[Date Prev][Date Next][Thread Prev][Thread Next][Date Index][Thread Index]

Re: st: destring numeric and non-numeric data

From   Tirthankar Chakravarty <>
Subject   Re: st: destring numeric and non-numeric data
Date   Fri, 21 Aug 2009 16:13:59 +0100

Use the -sieve()- function in Nick Cox's excellent -egenmore- (SSC):
input str8 percent str15 words
"45%" "1234 sjkhdfjh kjdfk"
"45%" "1234 sjkhdfjh kjdfk"
"45%" "1234 sjkhdfjh kjdfk"
"45%" "1234 sjkhdfjh kjdfk"
"45%" "1234 sjkhdfjh kjdfk"
egen percentnum = sieve(percent), keep(numeric)
egen wordsnum = sieve(words), keep(numeric)
destring percentnum wordsnum, replace
li, clean


On Fri, Aug 21, 2009 at 4:04 PM, Taylor Cook<> wrote:
> I am working with CMS's Hospital Compare data for the first time.
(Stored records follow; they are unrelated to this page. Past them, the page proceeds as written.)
(* ===== verification/EdgeBuilder.v ===== *)
(** The edges of the topology graph.

    [server/topology/service/edge_builder.rs].  The edges of every view that
    come from addresses, bindings and neighbour data, and the step that keeps
    the edges whose two ends are nodes. *)

From S2P Require Import Prelude Net Ports Position Entities ServiceIdentity Patterns Services Hosts HostMatch Locks Lldp Interfaces Subnets Topology.
Local Open Scope Z_scope.

(** ** Order and iteration *)

(** [Ord] of [IpAddr]: version 4 before version 6, then by number. *)
Definition ip_ltb (a b : IpAddr) : bool :=
  match a, b with
  | V4 x, V4 y | V6 x, V6 y => x <? y
  | V4 _, V6 _ => true
  | V6 _, V4 _ => false
  end.

(** [Ord] of [(IpAddr, Uuid)]. *)
Definition target_ltb (a b : IpAddr * Uuid) : bool :=
  ip_ltb a.1 b.1 || (bool_decide (a.1 = b.1) && (a.2 <? b.2)%N).
Definition target_leb (a b : IpAddr * Uuid) : bool := negb (target_ltb b a).

Definition pair_leb (a b : Uuid * Uuid) : bool := (a.1 <? b.1)%N || ((a.1 =? b.1)%N && (a.2 <=? b.2)%N).

(** [BTreeMap::iter]: by key. *)
Definition btree_iter {K V} `{Countable K} (leb : K → K → bool) (m : gmap K V) : list (K * V) :=
  sort_by (λ a b, leb a.1 b.1) (map_to_list m).

(** [push] unless it is there. *)
Definition push_new (l : list Uuid) (x : Uuid) : list Uuid := if bool_decide (x ∈ l) then l else l ++ [x].

(** [entry(k).or_default()], then [push] unless it is there. *)
Definition map_push_new {K} `{Countable K} (k : K) (x : Uuid) (m : gmap K (list Uuid)) : gmap K (list Uuid) :=
  <[k := push_new (default [] (m !! k)) x]> m.

(** [Itertools::unique]. *)
Fixpoint unique_from (seen : list Uuid) (l : list Uuid) : list Uuid :=
  match l with
  | [] => []
  | x :: l => if bool_decide (x ∈ seen) then unique_from seen l else x :: unique_from (x :: seen) l
  end.

(** [Iterator::min]. *)
Definition min_target (l : list (IpAddr * Uuid)) : option (IpAddr * Uuid) :=
  match l with
  | [] => None
  | x :: l => Some (foldl (λ m y, if target_ltb y m then y else m) x l)
  end.

(** [slice::windows(2)]. *)
Fixpoint windows2 {A} (l : list A) : list (A * A) :=
  match l with
  | x :: ((y :: _) as rest) => (x, y) :: windows2 rest
  | _ => []
  end.

(** The elements that have a key, the first of every key: a loop that skips an
    element without a key and one whose key is in the set of those seen. *)
Fixpoint first_by_key {A K} `{Countable K} (key : A → option K) (seen : gset K) (l : list A) : list A :=
  match l with
  | [] => []
  | x :: l =>
      match key x with
      | Some k => if bool_decide (k ∈ seen) then first_by_key key seen l
                  else x :: first_by_key key ({[k]} ∪ seen) l
      | None => first_by_key key seen l
      end
  end.

(** An unordered pair. *)
Definition host_pair_key (a b : Uuid) : Uuid * Uuid := if (a <? b)%N then (a, b) else (b, a).

Section Edges.
Context (ctx : TopologyContext).

Definition is_bridge_subnet (id : Uuid) : bool :=
  match get_subnet_by_id ctx id with Some s => is_container_bridge (subnet_type (s_base s)) | None => false end.

(** ** Dependencies *)

Definition get_binding (s : Service) (id : Uuid) : option Binding :=
  List.find (λ b, (b_id b =? id)%N) (bindings (sv_base s)).

(** The address of the first binding of that id. *)
Definition binding_address (id : Uuid) : option Uuid :=
  head (omap (λ s, get_binding s id) (c_services ctx)) ≫= ip_address_id.

Definition dependency_edge_type (d : Dependency) (source target : Uuid) : EdgeType :=
  match dependency_type d with
  | HubAndSpoke => ET_HubAndSpoke (d_id d) source target
  | RequestPath => ET_RequestPath (d_id d) source target
  end.

Definition edge_from_service_bindings (source target : Uuid) (d : Dependency) : option Edge :=
  a ← binding_address source; b ← binding_address target;
  let same_subnet := bool_decide (s_id <$> get_subnet_from_ip_address_id ctx a
                                  = s_id <$> get_subnet_from_ip_address_id ctx b) in
  Some (new_edge a b (dependency_edge_type d source target) (if same_subnet then None else Some (dep_name d))
          (edge_is_multi_hop ctx a b)).

Definition binding_ids (d : Dependency) : list Uuid :=
  match members d with DepBindings ids => ids | DepServices _ => [] end.

Definition dependency_edges (d : Dependency) : list Edge :=
  match dependency_type d with
  | RequestPath => omap (λ w, edge_from_service_bindings w.1 w.2 d) (windows2 (binding_ids d))
  | HubAndSpoke =>
      match binding_ids d with
      | [] => []
      | hub :: spokes => omap (λ spoke, edge_from_service_bindings hub spoke d) (rev spokes)
      end
  end.
Definition create_dependency_edges : list Edge := c_dependencies ctx ≫= dependency_edges.

(** ** Container runtimes *)

(** The services each runtime manages. *)
Definition containerized_services : gmap Uuid (list Uuid) :=
  foldl (λ m s, match virtualization_service_id (sv_base s) with
                | Some runtime => map_push_new runtime (sv_id s) m
                | None => m
                end) ∅ (c_services ctx).

(** The bridge addresses of a host, with their subnet. *)
Definition bridge_entry (i : IPAddress) : option (Uuid * (Uuid * IpAddr)) :=
  s ← get_subnet_by_id ctx (subnet_id (ip_base i));
  if is_container_bridge (subnet_type (s_base s)) then Some (ip_id i, (s_id s, ip_address (ip_base i))) else None.
Definition bridge_ips (host : Uuid) : gmap Uuid (Uuid * IpAddr) :=
  collect_map (omap bridge_entry (get_ip_addresses_for_host ctx host)).

(** A container at an address of a bridge subnet. *)
Record Attachment := { at_container : Uuid; at_subnet : Uuid; at_ip : IpAddr; at_ip_id : Uuid }.

Definition attachments (ips : gmap Uuid (Uuid * IpAddr)) (containers : list Uuid) : list Attachment :=
  containers ≫= λ c,
    match get_service_by_id ctx c with
    | None => []
    | Some s =>
        omap (λ ip, '(sn, a) ← ips !! ip;
                    Some {| at_container := c; at_subnet := sn; at_ip := a; at_ip_id := ip |})
          (omap ip_address_id (bindings (sv_base s)))
    end.

Definition target_by_subnet (l : list Attachment) : gmap Uuid (IpAddr * Uuid) :=
  foldl (λ m a,
    let candidate := (at_ip a, at_ip_id a) in
    <[at_subnet a := match m !! at_subnet a with
                     | Some current => if target_ltb candidate current then candidate else current
                     | None => candidate
                     end]> m) ∅ l.
Definition containers_by_subnet (l : list Attachment) : gmap Uuid (list Uuid) :=
  foldl (λ m a, map_push_new (at_subnet a) (at_container a) m) ∅ l.
Definition containers_by_attachment (l : list Attachment) : gmap (Uuid * Uuid) (list Uuid) :=
  foldl (λ m a, map_push_new (at_subnet a, at_ip_id a) (at_container a) m) ∅ l.

(** What the edges of a runtime stand for: target, subnets and containers. *)
Definition per_edge (g : GroupingConfig) (l : list Attachment) : list (Uuid * list Uuid * list Uuid) :=
  let targets := btree_iter N.leb (target_by_subnet l) in
  if should_group_container_bridges g then
    match min_target targets.*2 with
    | None => []
    | Some (_, target) =>
        [(target, targets.*1,
          foldl push_new [] (mjoin (btree_iter N.leb (containers_by_subnet l)).*2))]
    end
  else if subnets_are_containers g then
    (λ st, (st.2.2, [st.1], default [] (containers_by_subnet l !! st.1))) <$> targets
  else (λ ac, (ac.1.2, [ac.1.1], ac.2)) <$> btree_iter pair_leb (containers_by_attachment l).

Definition runtime_edges (g : GroupingConfig) (s : Service) : list Edge :=
  match containerized_services !! sv_id s with
  | None => []
  | Some containers =>
      match get_host_by_id ctx (sv_host_id (sv_base s)) with
      | None => []
      | Some host =>
          match get_first_non_container_bridge_ip_address_for_host ctx (h_id host) with
          | None => []
          | Some origin =>
              (λ '(target, subnets, cs),
                 new_edge (ip_id origin) target (ET_ContainerRuntime (h_id host) (sv_id s) subnets cs)
                   (Some (sv_name (sv_base s) +:+ " on " +:+ h_name (h_base host)))
                   (edge_is_multi_hop ctx (ip_id origin) target))
              <$> per_edge g (attachments (bridge_ips (h_id host)) containers)
          end
      end
  end.

Definition create_containerized_service_edges (g : GroupingConfig) : list Edge :=
  c_services ctx ≫= runtime_edges g.

(** ** A container on several bridges *)

Definition bridge_addresses (s : Service) : list (IpAddr * Uuid) :=
  omap (λ id, i ← get_ip_address_by_id ctx id;
              if is_bridge_subnet (subnet_id (ip_base i)) then Some (ip_address (ip_base i), id) else None)
    (unique_from [] (omap ip_address_id (bindings (sv_base s)))).

Definition same_container_edges (s : Service) : list Edge :=
  match virtualization_metadata (sv_base s) with
  | None => []
  | Some _ =>
      match sort_by target_leb (bridge_addresses s) with
      | (_, anchor) :: rest =>
          (λ t, new_edge anchor t.2 (ET_SameContainer (sv_id s)) (Some (sv_name (sv_base s)))
                  (edge_is_multi_hop ctx anchor t.2)) <$> rest
      | [] => []
      end
  end.
Definition create_same_container_edges : list Edge := c_services ctx ≫= same_container_edges.

(** ** Virtual machines *)

(** The address a hypervisor's service has in a subnet, the first. *)
Definition hypervisor_addresses : gmap (Uuid * Uuid) Uuid :=
  foldl (λ m h,
    match h_virtualization_service_id (h_base h) ≫= get_service_by_id ctx with
    | None => m
    | Some s =>
        foldl (λ m i,
          match get_subnet_from_ip_address_id ctx i with
          | Some sn => match m !! (s_id sn, sv_id s) with
                       | None => <[(s_id sn, sv_id s) := i]> m
                       | Some _ => m
                       end
          | None => m
          end) m (omap ip_address_id (bindings (sv_base s)))
    end) ∅ (c_hosts ctx).

Definition vm_managers : gmap Uuid Uuid :=
  foldl (λ m h, match h_virtualization_service_id (h_base h) with
                | Some s => <[h_id h := s]> m
                | None => m
                end) ∅ (c_hosts ctx).

Definition vm_host_edges (h : HostRow) : list Edge :=
  match vm_managers !! h_id h with
  | None => []
  | Some s =>
      omap (λ i, a ← hypervisor_addresses !! (subnet_id (ip_base i), s);
                 Some (new_edge a (ip_id i) (ET_Hypervisor s) None (edge_is_multi_hop ctx a (ip_id i))))
        (get_ip_addresses_for_host ctx (h_id h))
  end.
Definition create_vm_host_edges : list Edge := c_hosts ctx ≫= vm_host_edges.

Definition create_vm_host_edges_by_host : list Edge :=
  omap (λ h, m ← h_virtualization_service_id (h_base h); s ← get_service_by_id ctx m;
             Some (new_edge (sv_host_id (sv_base s)) (h_id h) (ET_Hypervisor m) None false)) (c_hosts ctx).

(** ** Addresses of one host *)

Definition interface_edges (h : HostRow) : list Edge :=
  match get_first_non_container_bridge_ip_address_for_host ctx (h_id h) with
  | None => []
  | Some origin =>
      omap (λ i,
        if (ip_id i =? ip_id origin)%N || is_bridge_subnet (subnet_id (ip_base origin))
           || is_bridge_subnet (subnet_id (ip_base i))
        then None
        else Some (new_edge (ip_id origin) (ip_id i) (ET_SameHost (h_id h))
               (if (subnet_id (ip_base origin) =? subnet_id (ip_base i))%N then None else Some (h_name (h_base h)))
               (edge_is_multi_hop ctx (ip_id origin) (ip_id i))))
        (get_ip_addresses_for_host ctx (h_id h))
  end.
Definition create_interface_edges : list Edge := c_hosts ctx ≫= interface_edges.

(** ** Links *)

(** The interface a port's neighbour is. *)
Definition neighbor_target (i : InterfaceRow) : option Uuid := neighbor (if_base i) ≫= neighbor_interface_id.
Definition link_key (i : InterfaceRow) : option (Uuid * Uuid) := host_pair_key (if_id i) <$> neighbor_target i.

Definition link_label (a b : InterfaceRow) : option string := Some (display_text a +:+ arrow +:+ display_text b).

Definition physical_link_edge (i : InterfaceRow) : option Edge :=
  t ← neighbor_target i;
  a ← resolve_ip_address_for_interface ctx i;
  target ← get_interface_by_id ctx t;
  b ← resolve_ip_address_for_interface ctx target;
  Some (new_edge a b (ET_PhysicalLink (if_id i) (if_id target) ByLLDP) (link_label i target)
          (edge_is_multi_hop ctx a b)).
Definition create_physical_link_edges : list Edge :=
  omap physical_link_edge (first_by_key link_key ∅ (get_interfaces_with_neighbor ctx)).

(** The hosts a physical link joins. *)
Definition linked_hosts (e : Edge) : option (Uuid * Uuid) :=
  match edge_type e with
  | ET_PhysicalLink s t _ =>
      a ← get_interface_by_id ctx s; b ← get_interface_by_id ctx t;
      Some (host_pair_key (if_host_id (if_base a)) (if_host_id (if_base b)))
  | _ => None
  end.
Definition physical_link_host_pairs (edges : list Edge) : gset (Uuid * Uuid) := list_to_set (omap linked_hosts edges).

Definition neighbor_host (i : InterfaceRow) : option Uuid :=
  match neighbor (if_base i) with Some (NeighborHost h) => Some h | _ => None end.

(** The pair of hosts an adjacency joins, unless a link joins them already. *)
Definition adjacency_key (linked : gset (Uuid * Uuid)) (i : InterfaceRow) : option (Uuid * Uuid) :=
  t ← neighbor_host i;
  let s := if_host_id (if_base i) in
  if (s =? t)%N then None
  else
    _ ← get_host_by_id ctx s; _ ← get_host_by_id ctx t;
    let k := host_pair_key s t in
    if bool_decide (k ∈ linked) then None else Some k.

Definition neighbor_link_edge (node_for_host : Uuid → Uuid) (i : InterfaceRow) : option Edge :=
  t ← neighbor_host i;
  let s := if_host_id (if_base i) in
  a ← get_host_by_id ctx s; b ← get_host_by_id ctx t;
  Some (new_edge (node_for_host s) (node_for_host t)
          (ET_NeighborLink s t (if has_lldp_data i then ByLLDP else ByCDP))
          (Some (h_name (h_base a) +:+ arrow +:+ h_name (h_base b))) false).

Definition create_neighbor_link_edges (node_for_host : Uuid → Uuid) (linked : gset (Uuid * Uuid)) : list Edge :=
  omap (neighbor_link_edge node_for_host)
    (first_by_key (adjacency_key linked) ∅ (get_interfaces_with_host_neighbor ctx)).
End Edges.

(** Keep the edges whose ends are nodes. *)
Definition add_edges_to_graph (node_ids : list Uuid) (edges : list Edge) : list Edge :=
  List.filter (λ e, bool_decide (e_source e ∈ node_ids) && bool_decide (e_target e ∈ node_ids)) edges.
One
> of the sets lists recommended treatment for a condition (ex:aspirin
> for heart attack), the percent of patients with the condition that
> received the treatment (Score), and the total number of patients who
> presented with the condition (SampelSize).
> The variables I am interested in, Score and SampleSize, are both
> string variables and, here is the tricky part, CMS recorded the data
> with numeric and non-numeric symbols. For example, all of the scores
> are "95%" and the sample size is "106 patients." These percent symbols
> and the word "patient" have made it difficult to destring. Any
> suggestions would be greatly appreciated.
> Thanks,
> Taylor
> *
> *   For searches and help try:
> *
> *
> *

To every ω-consistent recursive class κ of formulae there correspond
recursive class signs r, such that neither v Gen r nor Neg(v Gen r)
belongs to Flg(κ) (where v is the free variable of r).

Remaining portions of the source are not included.